(** * wnfs-go, package [private]: the encrypted tree layer

    A shallow embedding of [private/private.go]: the three node kinds
    ([Tree], [File], [DataFile]), their [Put] pipelines, the path
    operations of [Tree] ([Get], [Rm], [Mkdir], [ReadDir]), [history] and
    [NewEmptyRoot], followed by the properties the specification states
    about them.

    Conventions of the embedding.
    - Go's [int64] and [uint32] are [Z] with the wrap-around written out
      ([wrap64], [uint32]); [int] (the argument of [ReadDir]) is [Z].
    - Byte arrays ([Key], [INumber], nonces) are [list byte].
    - A method with a pointer receiver that mutates it returns the updated
      receiver next to its result.
    - The store behind a node ([Store]: block service, HAMT, ratchet store),
      the random source and the clock are one explicit [World] threaded
      through a state-and-error monad [M]; a Go [panic] is the outcome
      [Panic].
    - A nil pointer or nil map is [None]; dereferencing it panics.
    - CBOR and the AEAD are symbolic: a ciphertext records the key, the
      nonce and the plaintext it seals, and opens under that key only;
      a block holds the decoded envelope.
    - Packages that are not part of [private.go] ([ratchet], the name
      filter, [multihash], the ratchet store) are the fields of the class
      [Externals]. *)

From Stdlib Require Import ZArith String Ascii List Lia Sorted Permutation.
From Stdlib.Strings Require Import Byte.
From stdpp Require Import base option gmap strings list fin_maps sorting.

Local Open Scope Z_scope.

Set Warnings "-register-all".

(** ** Machine integers *)

Definition wrap64 (z : Z) : Z := (z + 2 ^ 63) mod 2 ^ 64 - 2 ^ 63.
Definition add64 (a b : Z) : Z := wrap64 (a + b).
Definition uint32 (z : Z) : Z := z mod 2 ^ 32.

(** ** Bytes *)

Abbreviation byte := Byte.byte.

#[global] Instance byte_eq_dec : EqDecision byte := Byte.byte_eq_dec.

Definition byte_of_N (n : N) : byte :=
  match Byte.of_N (n mod 256) with Some b => b | None => x00 end.

Definition Key := list byte.
Definition INumber := list byte.
Definition BareNamefilter := list byte.
Definition KeyedNamefilter := list byte.
Definition Name := string.

#[global] Instance Key_eq_dec : EqDecision Key := list_eq_dec.

Definition EmptyKey : Key := replicate 32 x00.

Definition Key_IsEmpty (k : Key) : bool := bool_decide (k = EmptyKey).

(** ** Errors *)

Inductive Error :=
| ErrNotFound                         (* base.ErrNotFound *)
| ErrNew (msg : string)               (* errors.New / fmt.Errorf without %w *)
| ErrWrap (msg : string) (e : Error)  (* fmt.Errorf("...: %w", err) *)
| ErrIO (what : string).              (* an error of a backend or of the random source *)

(** ** Content identifiers *)

Inductive Codec := Raw | DagCBOR.

Inductive Cid :=
| CidUndef
| CidV1 (codec : Codec) (digest : N).

#[global] Instance Codec_eq_dec : EqDecision Codec.
Proof. solve_decision. Defined.

#[global] Instance Cid_eq_dec : EqDecision Cid.
Proof. solve_decision. Defined.

Definition Cid_to_sum (c : Cid) : option (bool * N) :=
  match c with
  | CidUndef => None
  | CidV1 Raw d => Some (false, d)
  | CidV1 DagCBOR d => Some (true, d)
  end.

Definition Cid_of_sum (o : option (bool * N)) : Cid :=
  match o with
  | None => CidUndef
  | Some (false, d) => CidV1 Raw d
  | Some (true, d) => CidV1 DagCBOR d
  end.

#[global] Instance Cid_countable : Countable Cid.
Proof.
  refine (inj_countable' Cid_to_sum Cid_of_sum _).
  intros [|[] d]; reflexivity.
Defined.

(** ** Node types, [base.NodeType] *)

Inductive NodeType :=
| NTFile
| NTDataFile
| NTDir
| NTOther (tag : N).

#[global] Instance NodeType_eq_dec : EqDecision NodeType.
Proof. solve_decision. Defined.

(** ** The spiral ratchet *)

(** Modelled from the spec: the state of [ratchet.Spiral], three registers
    and two byte counters (section 3, "Spiral Ratchet"). *)
Record Spiral := mkSpiral {
  large : list byte;
  medium : list byte;
  small : list byte;
  mediumCounter : N;
  smallCounter : N
}.
Global Instance M_ret : MRet M := λ _ a st, (Ok a, st).

Global Instance M_bind : MBind M := λ _ _ k m st,
  match m st with
  | (Ok a, st') => k a st'
  | (Raise e, st') => (Raise e, st')
  end.

Definition lift {A : Type} (r : result A) : M A := λ st, (r, st).

Definition get_self : M Job := λ st, (Ok (self st), st).

Definition modify_self (f : Job → Job) : M unit :=
  λ st, (Ok tt, {| self := f (self st); disk := disk st |}).

Definition is_none {A : Type} (o : option A) : bool :=
  match o with
  | None => true
  | Some _ => false
  end.

(** [s.endswith(c)] for a character [c]. *)
Fixpoint last_is (c : ascii) (s : string) : bool :=
  match s with
  | EmptyString => false
  | String c' EmptyString => Ascii.eqb c' c
  | String _ rest => last_is c rest
  end.

(** [posixpath.join(a, b)]. *)
Definition path_join (a b : string) : string :=
  if String.prefix "/" b then b
  else if bool_decide (a = "") || last_is "/" a then a +:+ b
  else a +:+ "/" +:+ b.

Section methods.
Context `{Runtime}.

(** The path of the temporary file whose random part is [rnd]. *)
Definition tmp_path (rnd suffix : string) : string :=
  path_join tmpdir ("tmp" +:+ rnd +:+ suffix).
(** The function as a cascade of its stages. *)
Lemma calculate_cases (s d : Corners) :
  calculate_perspective_transform (Some s) (Some d) =
  if any_nan s d then identity
  else match setup_system 4 0 s d frame with
       | None => identity
       | Some h =>
           let r := solve_linear_system h pA pb px in
           if Z.eqb (snd r) 0 then identity
           else if negb (solution_ok 8 0 (fst r)) then identity
           else if result_invalid (assemble (fst r)) then identity
           else assemble (fst r)
       end.
Proof.
  unfold calculate_perspective_transform.
  destruct (any_nan s d); [reflexivity|].
  destruct (setup_system 4 0 s d frame) as [h|]; [|reflexivity].
  destruct (solve_linear_system h pA pb px). reflexivity.
Qed.

Lemma stage_failure_identity (src dst : option Corners) :
  stage_failure src dst ->
  calculate_perspective_transform src dst = identity.
Proof.
  intros H. destruct H as [src dst [-> | ->] | s d [Hn | Hi] | s d h e Hs He
                          | s d h Hs Hd | s d h Hs Hr].
  - reflexivity.
  - destruct src; reflexivity.
  - rewrite calculate_cases, Hn. reflexivity.
  - rewrite calculate_cases, Hi. destruct (any_nan s d); reflexivity.
  - rewrite calculate_cases, Hs. cbv zeta.
    rewrite solve_linear_system_ok, He.
    destruct (any_nan s d); reflexivity.
  - rewrite calculate_cases, Hs. cbv zeta. rewrite Hd.
    destruct (any_nan s d); [reflexivity|].
    destruct (Z.eqb _ 0); reflexivity.
  - rewrite calculate_cases, Hs. cbv zeta. rewrite Hr.
    destruct (any_nan s d); [reflexivity|].
    destruct (Z.eqb _ 0); [reflexivity|].
    destruct (negb _); reflexivity.
Qed.

(** C1. Whatever the two arguments, the call yields a matrix (the
    function is total and its type has no error value), and as soon as
    one stage fails (null argument, NaN or infinite coordinate, solver
    failure, out-of-range solution, invalid assembled matrix) that
    matrix is the fixed identity. *)
Theorem failure_yields_identity (src dst : option Corners) :
  stage_failure src dst ->
  calculate_perspective_transform src dst = identity.
Proof.
  exact (stage_failure_identity src dst).
Qed.

Lemma failure_yields_identity_witness :
  stage_failure None (Some unit_square) /\
  calculate_perspective_transform None (Some unit_square) = identity.
Proof.
  assert (H : stage_failure None (Some unit_square))
    by (apply NullInput; left; reflexivity).
  split; [exact H | exact (failure_yields_identity None (Some unit_square) H)].
Defined.

(** When no stage fails, the result is the matrix assembled from the
    solver's output. *)
Lemma success_yields_solution (src dst : option Corners) :
  ~ stage_failure src dst ->
  exists s d h,
    src = Some s /\ dst = Some d /\
    setup_system 4 0 s d frame = Some h /\
    calculate_perspective_transform src dst =
      assemble (fst (solve_linear_system h pA pb px)).
Proof.
  intros H.
  destruct src as [s|]; [|exfalso; apply H; apply NullInput; left; reflexivity].
  destruct dst as [d|]; [|exfalso; apply H; apply NullInput; right; reflexivity].
  exists s, d. rewrite calculate_cases.
  destruct (any_nan s d) eqn:Hn;
    [exfalso; apply H; apply InvalidCoordinate; left; assumption|].
  destruct (setup_system 4 0 s d frame) as [h|] eqn:Hs;
    [|exfalso; apply H; apply InvalidCoordinate; right; assumption].
  exists h. repeat split. cbv zeta.
  rewrite solve_linear_system_ok.
  destruct (snd (solve_status h pA pb px)) as [e|] eqn:He;
    [exfalso; apply H; apply (SolverFailure s d h e); assumption|].
  cbn [Z.eqb].
  destruct (solution_ok 8 0 (fst (solve_linear_system h pA pb px))) eqn:Hd;
    [|exfalso; apply H; apply (DegenerateSolution s d h); assumption].
  cbn [negb].
  destruct (result_invalid (assemble (fst (solve_linear_system h pA pb px)))) eqn:Hr;
    [exfalso; apply H; apply (InvalidResultMatrix s d h); assumption|].
  reflexivity.
Qed.

(** C2. A returned matrix is the identity, or a validated solution:
    nine finite entries, [m22] exactly 1.0, and the eight free entries
    at most 1e6 in absolute value. *)
Theorem result_shape (src dst : option Corners) :
  calculate_perspective_transform src dst = identity \/
  validated (calculate_perspective_transform src dst).
Proof.
  destruct src as [s|]; [|left; reflexivity].
  destruct dst as [d|]; [|left; reflexivity].
  rewrite calculate_cases.
  destruct (any_nan s d); [left; reflexivity|].
  destruct (setup_system 4 0 s d frame) as [h|]; [|left; reflexivity].
  cbv zeta. destruct (Z.eqb _ 0); [left; reflexivity|].
  destruct (solution_ok 8 0 _) eqn:Hok; [|left; reflexivity].
  cbn [negb].
  destruct (result_invalid _); [left; reflexivity|].
  right.
  pose proof (solution_ok_spec 8 0 _ Hok) as Hx.
  set (h' := fst (solve_linear_system h pA pb px)) in *.
  assert (Hfin : forall k, k < 8 -> is_finite (h' (v_cell px k)) = true).
  { intros k Hk. destruct (Hx k) as (Hn & Hi & _); [lia|].
    apply finite_of_checks; assumption. }
  assert (Hle : forall k, k < 8 -> le (fabs (h' (v_cell px k))) bound_1e6 = true).
  { intros k Hk. destruct (Hx k) as (Hn & _ & Hg); [lia|].
    apply not_gt_le; [rewrite fabs_not_nan; assumption | reflexivity | assumption]. }
  unfold validated, entries, free_entries, assemble.
  cbn [m00 m01 m02 m10 m11 m12 m20 m21 m22].
  repeat split.
  - repeat (apply Forall_cons; [apply Hfin; lia|]).
    apply Forall_cons; [reflexivity | apply Forall_nil].
  - repeat (apply Forall_cons; [apply Hle; lia|]). apply Forall_nil.
Qed.

(** C3. A null source or destination pointer, a NaN coordinate or an
    infinite coordinate among the sixteen makes the call return exactly
    the identity matrix. *)
Theorem fallback_on_bad_input (src dst : option Corners) :
  src = None \/ dst = None \/
  (exists s d, src = Some s /\ dst = Some d /\
     Exists (fun v => isnan v = true \/ isinf v = true)
            (coordinates s ++ coordinates d)) ->
  calculate_perspective_transform src dst = identity.
Proof.
  intros H. apply stage_failure_identity.
  destruct H as [H | [H | (s & d & -> & -> & H)]].
  - apply NullInput. left. assumption.
  - apply NullInput. right. assumption.
  - apply InvalidCoordinate.
    apply Exists_exists in H as (v & Hin & [Hv | Hv]).
    + left. apply any_nan_spec. apply Exists_exists. exists v. split; assumption.
    + right. apply setup_system_None. apply any_inf_spec.
      apply Exists_exists. exists v. split; assumption.
Qed.

Lemma fallback_on_bad_input_witness :
  calculate_perspective_transform None (Some unit_square) = identity /\
  calculate_perspective_transform (Some unit_square) None = identity /\
  calculate_perspective_transform (Some unit_square) (Some nan_square) = identity /\
  calculate_perspective_transform (Some inf_square) (Some unit_square) = identity.
Proof.
  split; [|split; [|split]].
  - apply (fallback_on_bad_input None (Some unit_square)). left. reflexivity.
  - apply (fallback_on_bad_input (Some unit_square) None). right. left. reflexivity.
  - apply (fallback_on_bad_input (Some unit_square) (Some nan_square)).
    right. right. exists unit_square, nan_square.
    split; [reflexivity|]. split; [reflexivity|].
    apply Exists_exists. exists S754_nan. split; [|left; reflexivity].
    vm_compute. auto 20.
  - apply (fallback_on_bad_input (Some inf_square) (Some unit_square)).
    right. right. exists inf_square, unit_square.
    split; [reflexivity|]. split; [reflexivity|].
    apply Exists_exists. exists (S754_infinity true). split; [|right; reflexivity].
    vm_compute. auto 20.
Defined.

End BuilderClaims.

(** ** The builder: the linear system *)

Section SystemClaims.

Lemma binary_round_aux_negb (s : bool) (m e : Z) (l : location) :
  binary_round_aux prec emax (negb s) m e l =
  SFopp (binary_round_aux prec emax s m e l).
Proof.
  unfold binary_round_aux.
  destruct (shr_fexp prec emax m e l) as [mrs1 e1].
  destruct (shr_fexp prec emax _ e1 loc_Exact) as [mrs2 e2].
  destruct (shr_m mrs2); try reflexivity.
  destruct (Z.leb e2 (emax - prec)); reflexivity.
Qed.
(** What [createReplayConnector] returns, and when it is a connector. *)
Lemma createReplayConnector_outcome {deps : Deps}
  (fsys : FileSystem) (filename : string) :
  ((exists r, createReplayConnector fsys filename = (Some r, None))
   \/ (exists e, createReplayConnector fsys filename = (None, Some e)))
  /\ (forall r,
        createReplayConnector fsys filename = (Some r, None) <->
        exists f z pf h,
          fsys filename = Some f
          /\ archive f = inl z
          /\ declared_version z = Some 3
          /\ replayCache_ReadFrom z NewRpHandler = (None, h)
          /\ zip_Open z "packets.bin" = inl pf
          /\ r = mkConn 3 pf Open [] Open Open false zero_GameData h []).
Proof.
  unfold createReplayConnector, os_Open, declared_version.
  destruct (fsys filename) as [f |].
  2: { split; [right; eexists; reflexivity |].
       intros r; split; [discriminate |].
       intros (f & z & pf & h & Hf & _); discriminate. }
  destruct (archive f) as [z | e] eqn:Hz.
  2: { split; [right; eexists; reflexivity |].
       intros r; split; [discriminate |].
       intros (f' & z & pf & h & Hf & Hz' & _).
       injection Hf as <-. rewrite Hz in Hz'. discriminate. }
  destruct (zip_Open z "version") as [vf | e] eqn:Hvf.
  2: { split; [right; eexists; reflexivity |].
       intros r; split; [discriminate |].
       intros (f' & z' & pf & h & Hf & Hz' & Hv & _).
       injection Hf as <-. rewrite Hz in Hz'. injection Hz' as <-.
       rewrite Hvf in Hv. discriminate. }
  destruct (binary_Read_uint32 0 vf) as [[v err] s'] eqn:Hread. cbn [fst].
  destruct (Z.eqb_spec v 3) as [-> | Hne]; cbn [negb].
  2: { split; [right; eexists; reflexivity |].
       intros r; split; [discriminate |].
       intros (f' & z' & pf & h & Hf & Hz' & Hv & _).
       injection Hf as <-. rewrite Hz in Hz'. injection Hz' as <-.
       rewrite Hvf in Hv. injection Hv as Hv.
       rewrite Hread in Hv. cbn [fst] in Hv. contradiction. }
  destruct (replayCache_ReadFrom z NewRpHandler) as [[e |] h] eqn:Hcache.
  { split; [right; eexists; reflexivity |].
    intros r; split; [discriminate |].
    intros (f' & z' & pf & h' & Hf & Hz' & _ & Hc & _).
    injection Hf as <-. rewrite Hz in Hz'. injection Hz' as <-.
    rewrite Hcache in Hc. discriminate. }
  destruct (zip_Open z "packets.bin") as [pf | e] eqn:Hpf.
  2: { split; [right; eexists; reflexivity |].
       intros r; split; [discriminate |].
       intros (f' & z' & pf & h' & Hf & Hz' & _ & _ & Hp & _).
       injection Hf as <-. rewrite Hz in Hz'. injection Hz' as <-.
       rewrite Hpf in Hp. discriminate. }
  split; [left; eexists; reflexivity |].
  intros r; split.
  - intros H. injection H as <-. exists f, z, pf, h.
    rewrite Hvf, Hread. repeat split; assumption.
  - intros (f' & z' & pf' & h' & Hf & Hz' & _ & Hc & Hp & ->).
    injection Hf as <-. rewrite Hz in Hz'. injection Hz' as <-.
    rewrite Hcache in Hc. injection Hc as <-.
    rewrite Hpf in Hp. injection Hp as <-. reflexivity.
Qed.
(** X17. For an extension lookup whose wrapped subtables all have format 1
    or 2, [compact_ext_lookup] does what [compact_lookup] does on the
    wrapped subtables, and wraps each subtable of the result: the same
    subtables in the same order, the same exception if there is one. *)
Theorem ext_lookup_wraps_direct_result (lookup : Lookup)
    (inners : list SubTableT) :
  mapM ExtSubTable_of lookup.(SubTable) = Ok inners ->
  Forall (fun s => Format_of s = 1 \/ Format_of s = 2) inners ->
  compact_ext_lookup fit_predict list_of_set build ttf config lookup
  = (new <- subtables_of lookup inners ;;
     Ok {| LookupType := lookup.(LookupType);
           SubTable := map (fun s => ExtensionPosT 1 None s) new;
           SubTableCount := len new |}).
Proof.
  intros Hin Hfmt. unfold compact_ext_lookup.
  pose proof (ext_fold_as_direct lookup _ inners [] None Hin Hfmt) as Hfold.
  destruct (foldM _ _ _) as [st|e]; simpl in *;
    destruct (subtables_of lookup inners) as [new|e']; simpl in *;
    try discriminate.
  - injection Hfold as ->. unfold len, fresh_wrapper.
    now rewrite length_map.
  - now injection Hfold as ->.
Qed.

End AdapterMore.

WHAT YOU SHOULD DO.
Lines from the one with "mapM ExtSubTable_of lookup.(SubTable)" through the last line of the listing above: return these exactly, and nothing else.

WRITTEN RESPONSE.
  mapM ExtSubTable_of lookup.(SubTable) = Ok inners ->
  Forall (fun s => Format_of s = 1 \/ Format_of s = 2) inners ->
  compact_ext_lookup fit_predict list_of_set build ttf config lookup
  = (new <- subtables_of lookup inners ;;
     Ok {| LookupType := lookup.(LookupType);
           SubTable := map (fun s => ExtensionPosT 1 None s) new;
           SubTableCount := len new |}).
Proof.
  intros Hin Hfmt. unfold compact_ext_lookup.
  pose proof (ext_fold_as_direct lookup _ inners [] None Hin Hfmt) as Hfold.
  destruct (foldM _ _ _) as [st|e]; simpl in *;
    destruct (subtables_of lookup inners) as [new|e']; simpl in *;
    try discriminate.
  - injection Hfold as ->. unfold len, fresh_wrapper.
    now rewrite length_map.
  - now injection Hfold as ->.
Qed.

End AdapterMore.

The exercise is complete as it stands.